What this does not fix

There is an orthogonal silent-drop pathway where a pdf cell's y-position is just outside every row band (the row-band detection at lines 828-838 has the same inclusive-boundary issue). I encountered this on real-world Computershare dividend statements where a totals data row sits ~3 page units below the predicted row band's bottom edge, so the values never make it into `orphan_rows_pdf_ids` for my fix to recover. Addressing that requires either a complementary fallback for cells inside the table prov bbox but outside all row bands, or a relaxation of the row-band inclusion bounds. Tracking as follow-up.

Test plan

  • New `tests/test_matching_post_processor.py`:
    • `test_orphan_with_no_col_band_match_is_recovered_to_nearest_column` — synthetic input where a pdf cell sits in a row's y-band but x=560 (outside both column x-bands at 10..90 and 110..200). Pre-fix the orphan is dropped from `new_matches`; post-fix it is assigned to the nearest column (col 1, centroid 155, dist 405) and confidence < 0.
    • `test_band_matched_orphans_use_normal_path` — sanity check that in-band orphans take the unchanged happy path with confidence >= 0.
  • `pre-commit run --files ` — Black, isort, MyPy all green after autoformat.
  • End-to-end smoke test on a real Computershare dividend PDF with a totals subtable: WARNING fires for the orphan pdf cell, the recovered cell appears in `table_cells` for row 21 of the table.
  • Existing test suite unaffected: light tests pass; integration tests (`test_tf_predictor.py`, `test_tableformer_v2.py`) not run locally — they require model weights — but no behaviour change in the in-band fast path means they should remain green.

Issues addressed

Closes #28 (partially) — "Post processing improvements". The reporter asked for orphan tokens to be assigned rather than dropped. This addresses the column-band-miss case. The row-band-miss case is documented as follow-up above.

Notes

  • `tab_cols`, `pdf_cells`, etc. are the existing function parameters; no signature change.
  • No new dependencies.
  • The change is purely additive to behaviour: orphans previously dropped now land in some column. The change cannot remove cells that were previously emitted, only add cells. Worst case is over-eager attachment of a stray pdf token to a column, which the WARNING log makes immediately visible in operator output.

…olumn band

`MatchingPostProcessor._pick_orphan_cells` iterates pdf cells whose y-position
falls inside a row band but whose x-position lies outside every predicted
column band. The existing code wraps the entire assignment block in
`if pdf_cell_id in used_col_pdf_ids:` with no `else` branch. PDF cells that
made it into `orphan_rows_pdf_ids` but never landed in a column band are
therefore silently dropped — no log, no warning, no fallback.

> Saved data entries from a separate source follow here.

(** C3, as the code has it. For a non-nil parameter map [P], [Post] and
    [Put] merge [P] into the parameter map of the record ([m0] after the
    caller's options), and the body of the request they send is exactly
    the JSON encoding of the merged map; that is the encoding of [P]
    itself when the record's map held nothing before the merge. *)
Theorem C3_body_is_json_of_merged_params
    c ctx url0 (P : gmap string any) result opts r w r0 m0 req :
  c = CallPost ctx url0 (Some P) result opts
  ∨ c = CallPut ctx url0 (Some P) result opts →
  withOpt (WithUrl (call_url c) :: caller_opts c) r = Done r0 →
  param r0 = Some m0 →
  Forall builtin (beforeRequest r0) →
  outbound (call_ctx c) (call_opts c) r w = Some req →
  ∃ data,
    json_Marshal (P ∪ m0) = inr data
    ∧ req_Body req = Some data
    ∧ (m0 = ∅ → json_Marshal P = inr data)
    ∧ ∃ r' w' res err,
        invoke c r w = Returned r' w' res err ∧ sent w' = sent w ++ [req].
Proof.
  intros Hc H0 Hm0 Hb Hout.
  destruct (outbound_call c r w r0 m0 req H0 Hm0 Hb Hout)
    as (rp & wp & rf & wf & _ & Hsame & Hlast & _ & _ & Hbody).
  destruct Hsame as (_ & _ & _ & Hpar & _).
  assert (param rp = Some (P ∪ m0)) as Hp
      by (rewrite Hpar; destruct Hc as [-> | ->]; done).
  assert (∃ data, json_Marshal (P ∪ m0) = inr data ∧ body rf = Some data)
    as (data & Hdata & Hrf).
  { destruct Hc as [-> | ->]; simpl in Hlast;
      destruct (Body_beforeRequest_ok _ _ _ _ _ _ _ Hlast Hp)
        as (data & ? & ? & _); eauto. }
  exists data. split; [done|]. split; [congruence|].
  split; [intros ->; by rewrite (right_id_L ∅ (∪)) in Hdata|].
  rewrite invoke_request. rewrite call_opts_split in Hout.
  by apply request_outbound.
Qed.



(** C10. The hook of [Get] rebuilds the url from the [url] argument of
    [Get]: the URL of the request sent, and the url the record is left
    with, is the parsed argument with its query replaced by the encoding
    of the parameter map. Neither the query the argument carried nor the
    url the record held when the hook ran (the caller's [WithUrl], if
    any) has a part in it. *)
Theorem C10_get_rebuilds_url_from_argument
    ctx url0 result opts r w r0 m0 req :
  withOpt (WithUrl url0 :: opts) r = Done r0 →
  param r0 = Some m0 →
  Forall builtin (beforeRequest r0) →
  outbound ctx (call_opts (CallGet ctx url0 result opts)) r w = Some req →
  ∃ u,
    url_Parse url0 = inr u
    ∧ req_URL req =
        URL_String {| Scheme := Scheme u; Host := Host u; Path := Path u;
                      ForceQuery := ForceQuery u;
                      RawQuery := Values_Encode (range_Add (Some m0));
                      Fragment := Fragment u |}
    ∧ ∃ r' w' res err,
        Get ctx url0 result opts r w = Returned r' w' res err
        ∧ url r' = req_URL req
        ∧ sent w' = sent w ++ [req].
Proof.
  intros H0 Hm0 Hb Hout.
  pose proof Hout as Hout'. unfold outbound in Hout'.
  rewrite (withOpt_call (CallGet ctx url0 result opts) r r0 m0 H0 Hm0) in Hout'.
  destruct (run_hooks _ _ w) as [[rf wf] [e|]] eqn:Hrun; [done|].
  destruct (NewRequestWithContext _ _ _ _) as [e|req0] eqn:Hnew; [done|].
  injection Hout' as <-.
  destruct (outbound_call (CallGet ctx url0 result opts) r w r0 m0 _
              H0 Hm0 Hb Hout)
    as (rp & wp & rf' & wf' & _ & Hsame & Hlast & _ & Hurl & _).
  destruct Hsame as (_ & _ & _ & Hpar & _). simpl in Hpar, Hlast.
  rewrite (left_id_L ∅ (∪)) in Hpar.
  destruct (Get_beforeRequest_ok _ _ _ _ _ Hlast) as (u & Hparse & Hu).
  rewrite Hpar in Hu. exists u. split; [done|]. split; [by rewrite Hurl, Hu|].
  pose proof (withOpt_call (CallGet ctx url0 result opts) r r0 m0 H0 Hm0) as H1.
  rewrite call_opts_split in H1, Hout. simpl in H1, Hout.
  destruct (request_record ctx url0 result _ r w _ rf wf None H1 Hrun)
    as (w' & res & err & Hreq).
  destruct (request_outbound ctx url0 result _ r w _ Hout)
    as (r'' & w'' & res'' & err'' & Hreq' & Hsent).
  unfold Get. rewrite Hreq in Hreq'. injection Hreq' as <- <- <- <-.
  exists rf, w', res, err. split; [done|]. split; [|done].
  unfold NewRequestWithContext in Hnew.
  destruct (http_NewRequest_check _ _); [done|]. by injection Hnew as <-.
Qed.
End verbs.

This shows up in real PDFs as missing data in the output. A representative
case: a totals subtable rendered at the bottom of a larger table region
where the predicted columns are sized to the upper region's geometry; the
right-aligned totals values fall outside every predicted column band and
disappear from `table_cells` with no observable signal.

The fix:

* Cache each column's X-centroid (`(col_x1 + col_x2) / 2`) once, during the
  per-column orphan loop, in a `col_centroids` dict keyed by column id.
* Add an `else` branch in the orphan-rows loop: when a pdf cell has a row
  band but no col band, snap to the column whose centroid is nearest the
  pdf cell's X-centroid. Confidence is encoded as `-int(round(distance)) - 1`
  so it is always negative for fallback matches and downstream consumers
  can distinguish them from regular high-confidence matches if they care.
* Emit a `WARNING`-level log so the recovery is observable in production
  output. (The function only logs at DEBUG today — operators reasonably
  expect a WARNING when the matcher resorts to a fallback path.)

The cell-create / reuse / `new_matches[...]` block is hoisted out of the
`if` so both paths share it. No behavioural change to the happy path
(in-band orphans).

This addresses one half of docling-project#28 (post-processing improvements). It does not
fix the orthogonal row-band variant where a pdf cell's y-position is just
outside every row band — that requires a separate change to the row-band
inclusion logic or a complementary fallback for cells inside the table
prov bbox but outside all row bands. Documented for follow-up.

Tests: new `tests/test_matching_post_processor.py` with synthetic-input
unit tests covering both the recovery path and the unchanged in-band
fast path. Existing test suite unaffected.

Signed-off-by: scott <scott@fletchcorp.com>
@github-actions
Copy link
Copy Markdown
Contributor

github-actions Bot commented May 4, 2026

DCO Check Passed

Thanks @scottf007, all your commits are properly signed off. 🎉

@mergify
Copy link
Copy Markdown
Contributor

mergify Bot commented May 4, 2026

Merge Protections

Your pull request matches the following merge protections and will not be merged until they are valid.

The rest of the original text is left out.